We have previously reported the isolation and characterization of the broad-spectrum antifungal protein, victoriocin, from culture filtrates of a virus-infected isolate of the plant-pathogenic fungus Helminthosporium (teleomorph: Cochliobolus) victoriae. We predicted that the 10-kDa mature victoriocin is derived in vivo from a preprotoxin precursor that is processed by a signal peptidase and kexin-like endopeptidase. We also presented evidence that the victoriocin precursor is encoded by a host gene, designated the victoriocin (vin) gene. In the present study, an H. victoriae genomic DNA library was constructed in the cosmid vector pMLF-2, and a cosmid clone carrying the vin gene and flanking sequences was isolated and used to generate constructs for transformation of virus-free and virus-infected H. victoriae isolates with the vin gene. Culture filtrates of the virus-free vin transformants exhibited high levels of antifungal activity compared with that revealed by the nontransformed virus-free wild-type strain, which exhibited little or no antifungal activity. Moreover, transformation of the wild-type virus-infected H. victoriae strain with the vin gene resulted in still higher production of victoriocin and higher antifungal activity in the culture filtrates of the vin transformants compared with the virus-infected wild-type strain. As previously predicted, the presence in the vin transformants of the preprovictoriocin and its post-translationally generated products, the provictoriocin and the mature victoriocin, was clearly demonstrated.
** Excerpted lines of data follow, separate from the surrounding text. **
Lemma iteration_after_wp ci t0 last d q :
  wp (iteration_after ci t0 last (d, q)) (iteration_post d q).
Proof.
  unfold iteration_after. cbn [fst snd].
  apply wp_bind, wp_try_except, wp_bind.
  eapply wp_mono; [| apply dashboard_wp].
  intros res t [Hnoerr Hres]. destruct res as [[| c] | e]; cbn [wp].
  - rewrite !app_nil_r. destruct Hres as [Hidle Hline]. unfold iteration_post.
    split; [| split].
    + auto.
    + intros _ _. split; [reflexivity |]. intro H. rewrite H in Hidle. discriminate.
    + discriminate.
  - rewrite app_nil_r. destruct Hres as [Hidle Hc].
    destruct (time_sleep_cases ci) as [-> | ->]; unfold perform;
      cbn [bind try_except wp].
    + eapply wp_mono; [| apply monitor_except_wp].
      intros res t' Hpost.
      apply (iteration_post_except d q (Exception ValueError));
        [exact Hnoerr | discriminate | exact Hpost].
    + intros [[] | e]; cbn [bind try_except wp resume].
      * unfold iteration_post.
        split; [| split].
        -- discriminate.
        -- intros _ _. split.
           ++ intro H. rewrite H in Hidle. discriminate.
           ++ intros _. exists c. auto.
        -- discriminate.
      * eapply wp_mono; [| apply monitor_except_wp].
        intros res t' Hpost.
        change (Entry (ESleep (PInt ci)) (Raise e) :: t')
          with ([Entry (ESleep (PInt ci)) (Raise e)] ++ t').
        rewrite app_assoc. apply (iteration_post_except d q e); [| | exact Hpost].
        -- rewrite error_reported_app, Hnoerr. reflexivity.
        -- intro He. rewrite existsb_app. destruct e; [| discriminate He].
           cbn. apply orb_true_r.
  - apply wp_bind. eapply wp_mono; [| apply monitor_except_wp].
    intros res t' Hpost.
    assert (Hfinal : iteration_post d q
                       match res with Ok s => Ok s | Raise e' => Raise e' end (t ++ t')).
    { apply (iteration_post_except d q e); [exact Hnoerr | | ].
      - intro He. destruct e; [exact Hres | discriminate He].
      - destruct res; exact Hpost. }
    destruct res as [st | e']; cbn [wp]; rewrite ?app_nil_r; exact Hfinal.
Qed.

End Logic.

(** ** Properties of the client *)

Module Claims.
Import Py IO BulkCrawler Spec Script Logic.
Local Open Scope string_scope.
Local Open Scope list_scope.

(** *** The importer *)

Lemma import_inv_prelude self domains indices res t en :
  answered en = true -> post_of en = None -> action_of en = None ->
  import_inv self domains indices res t ->
  import_inv self domains indices res (en :: t).
Proof.
  intros Ha Hp Hc. unfold import_inv. cbn [posts actions forallb].
  rewrite Ha, Hp, Hc. cbn [andb]. auto.
Qed.

Lemma import_csv_inv self file :
  wp (import_domains_from_csv self file)
     (fun res t =>
        forall rows domains,
          rows_read t = Some rows -> read_rows rows [] = Ok domains ->
          import_inv self domains (py_range 0 (List.length domains) batch_size) res t).
Proof.
  unfold import_domains_from_csv, print, perform.
  wp_step; [| intros rows domains H; discriminate H].
  wp_step; [| intros rows domains H; discriminate H].
  wp_step; [| intros rows domains H Hd; cbn in H; injection H as ->; congruence].
  wp_step.
  - cbn [bind resume lift]. eapply wp_mono; [| apply import_batches_inv].
    intros res t Hinv rows domains H Hd. cbn in H. injection H as ->.
    assert (a0 = domains) as -> by congruence.
    repeat (apply import_inv_prelude; [reflexivity | reflexivity | reflexivity |]).
    exact Hinv.
  - intros rows domains H Hd. cbn in H. injection H as ->.
    assert (a0 = domains) as -> by congruence. import_leaf.
Qed.

Lemma import_run_facts {S} (h : handler S) (s : S) self file rows :
  let x := run h (import_domains_from_csv self file) s in
  rows_read (events x) = Some rows ->
  forallb valid_row rows = true ->
  exists domains,
    Forall2 row_record rows domains /\
    import_inv self domains (py_range 0 (List.length domains) batch_size)
      (outcome x) (events x).
Proof.
  intros x Hrows Hvalid.
  destruct (valid_rows_parse rows [] Hvalid) as (domains & Hparse & Hrec).
  cbn [app] in Hparse. exists domains. split; [exact Hrec |].
  exact (wp_run _ _ (import_csv_inv self file) S h s rows domains Hrows Hparse).
Qed.
Lemma track_groups_lookup category scene_id (data : list (LabelRow num))
    (i : nat) group :
  track_groups category scene_id data !! i = Some group →
  ∃ track_id,
    sort_by id (unique (track_of <$> accepted_rows category scene_id data))
      !! i = Some track_id ∧
    StronglySorted (key_le frame_of) group ∧
    ∀ a, a ∈ group ↔
         a ∈ accepted_rows category scene_id data ∧ track_of a = track_id.
Proof.
  rewrite track_groups_unfold, list_lookup_fmap. intros Hg.
  destruct (sort_by id _ !! i) as [tid|] eqn:Htid; [|done].
  injection Hg as <-. exists tid. split; [done|].
  split; [apply sort_by_sorted|].
  intros a. rewrite sort_by_Permutation, list_elem_of_filter. tauto.
Qed.

(** X4: within one scene the track groups come in strictly ascending order
    of track id: every record of an earlier group has a smaller track id
    than every record of a later group, so each track forms one group. *)
Theorem track_groups_ascending category scene_id (data : list (LabelRow num))
    (i j : nat) g1 g2 a b :
  (i < j)%nat →
  track_groups category scene_id data !! i = Some g1 →
  track_groups category scene_id data !! j = Some g2 →
  a ∈ g1 → b ∈ g2 →
  track_of a < track_of b.
Proof.
  intros Hij H1 H2 Ha Hb.
  apply track_groups_lookup in H1 as (t1 & Ht1 & _ & Hg1).
  apply track_groups_lookup in H2 as (t2 & Ht2 & _ & Hg2).
  apply Hg1 in Ha as [_ ->]. apply Hg2 in Hb as [_ ->].
  destruct (track_ids_sorted_NoDup category scene_id data) as (Hs & Hnd & _).
  pose proof (sorted_lookup id _ i j t1 t2 Hs Hij Ht1 Ht2) as Hle.
  assert (t1 ≠ t2) as Hne.
  { intros ->. pose proof (NoDup_lookup _ _ _ _ Hnd Ht1 Ht2). lia. }
  unfold id in Hle. lia.
Qed.

Lemma subsample_sublist {A} split pi (group t : list A) :
  t ∈ subsample split pi group → t `sublist_of` group ∧ t ≠ [].
Proof.
  intros Ht. apply elem_of_subsample in Ht as (p & k & _ & Hp & ->).
  split; [apply stride_from_sublist|by apply stride_from_nonempty].
Qed.

(** X5: every tracklet of a constructed dataset is a non-empty run of
    records of one scene of the split and of one track id, each a row of
    that scene's label file whose type passes the category filter, in
    non-decreasing order of frame number. *)
Theorem tracklets_wellformed fs split cfg ds fs' tracklet :
  __init__ fs split cfg = (Ok ds, fs') →
  tracklet ∈ tracklet_annotations ds →
  tracklet ≠ [] ∧
  ∃ scene_ids scene_id data track_id,
    split_type_to_scene_ids (debug cfg) !! split = Some scene_ids ∧
    scene_id ∈ scene_ids ∧
    label_files fs !! label_path cfg scene_id = Some data ∧
    (∀ a, a ∈ tracklet →
       scene a = scene_id ∧ track_of a = track_id ∧ row a ∈ data ∧
       accepted_type (category_name cfg) (row a)) ∧
    (∀ (i j : nat) a b, (i < j)%nat →
       tracklet !! i = Some a → tracklet !! j = Some b →
       frame_of a ≤ frame_of b).
Proof.
  intros Hinit Ht.
  apply init_inv in Hinit as (_ & _ & _ & _ & _ & Hstage & _).
  apply index_stage_inv in Hstage as (_ & _ & ids & Hids & Hb).
  apply build_tracklet_annotations_inv in Hb as (tables & Htables & Hannos).
  rewrite Hannos in Ht.
  apply list_elem_of_bind in Ht as ([id data] & Ht & Hzip). simpl in Ht.
  apply elem_of_lookup_zip_with in Hzip as (n & id' & data' & [= <- <-] & Hid & Hdata).
  pose proof (Forall2_lookup_lr _ _ _ _ _ _ Htables Hid Hdata) as Hfile.
  unfold scene_tracklets in Ht.
  apply list_elem_of_bind in Ht as (group & Ht & Hgroup).
  apply list_elem_of_lookup in Hgroup as [m Hgroup].
  apply track_groups_lookup in Hgroup as (tid & _ & Hsorted & Hmem).
  apply subsample_sublist in Ht as [Hsub Hne].
  split; [done|]. exists ids, id, data, tid.
  split; [done|]. split; [by eapply list_elem_of_lookup_2|]. split; [done|].
  split.
  - intros a Ha. apply (sublist_elem_of _ _ _ Hsub), Hmem in Ha as [Ha Htr].
    apply elem_of_accepted_rows in Ha as (? & ? & ?). done.
  - intros i j a b Hij Ha Hb.
    apply (sorted_lookup frame_of tracklet i j); try done.
    by apply (sublist_sorted frame_of tracklet group).
Qed.

Lemma track_groups_Permutation category scene_id (data : list (LabelRow num)) :
  mjoin (track_groups category scene_id data)
    ≡ₚ accepted_rows category scene_id data.
Proof.
  rewrite track_groups_unfold.
  destruct (track_ids_sorted_NoDup category scene_id data) as (_ & Hnd & Hin).
  cbv zeta in *.
  set (rows := accepted_rows category scene_id data) in *.
  set (ids := sort_by id (unique (track_of <$> rows))) in *.
  transitivity (ids ≫= λ t, filter (λ a, track_of a = t) rows).
  - clear Hnd Hin. induction ids as [|t ids IH]; [done|]. csimpl.
    by rewrite IH, sort_by_Permutation.
  - rewrite group_by_key_Permutation by done.
    rewrite filter_all; [done|]. intros a Ha. apply Hin.
    apply list_elem_of_fmap. by exists a.
Qed.

Lemma scene_tracklets_copies split pi category scene_id
    (data : list (LabelRow num)) :
  match pi with Interval k => 1 ≤ k | IntervalAll => True end →
  mjoin (scene_tracklets split pi category scene_id data) ≡ₚ
    copies (match pi with
            | Interval _ => 1
            | IntervalAll => length (role_intervals split)
            end) (accepted_rows category scene_id data).
Proof.
  intros Hpi. unfold scene_tracklets.
  rewrite join_bind_copies by (intros; by apply subsample_copies).
  apply copies_Permutation, track_groups_Permutation.
Qed.

(** X6: indexing loses and invents nothing.  With a fixed interval of at
    least 1 the tracklets of a scene, taken together, hold exactly the
    label rows that pass the category filter, each once; in exhaustive mode
    they hold each of them five times for the split 'train' and once for
    any other split. *)
Theorem indexing_partitions_rows split category scene_id
    (data : list (LabelRow num)) :
  let rows := accepted_rows category scene_id data in
  (∀ k, 1 ≤ k →
     mjoin (scene_tracklets split (Interval k) category scene_id data)
       ≡ₚ rows) ∧
  (split = "train" →
     mjoin (scene_tracklets split IntervalAll category scene_id data)
       ≡ₚ rows ++ rows ++ rows ++ rows ++ rows) ∧
  (split ≠ "train" →
     mjoin (scene_tracklets split IntervalAll category scene_id data)
       ≡ₚ rows).
Proof.
  cbv zeta. split; [|split].
  - intros k Hk.
    rewrite (scene_tracklets_copies split (Interval k)) by done.
    simpl. by rewrite app_nil_r.
  - intros ->. rewrite (scene_tracklets_copies "train" IntervalAll) by done.
    simpl. by rewrite app_nil_r.
  - intros Hs. rewrite (scene_tracklets_copies split IntervalAll) by done.
    unfold role_intervals. rewrite decide_False by done.
    simpl. by rewrite app_nil_r.
Qed.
Processing of the victoriocin preprotoxin requires eukaryotic host factors because no processing occurred in an in vitro translation system or in bacteria. It is of interest that some of the virus-free isolates transformed with the vin gene exhibited some features of the virus-induced disease phenotype, including moderate stunting and sectoring. Present data suggests that victoriocin may play an indirect role in disease development. Taken together, these results indicate that victoriocin is the primary protein responsible for the antifungal activity in culture filtrates of virus-infected H. victoriae isolates and that virus infection upregulates the expression of victoriocin. Overproduction of victoriocin may give the slower-growing virusinfected fungal strains some competitive advantage by inhibiting the growth of other fungi.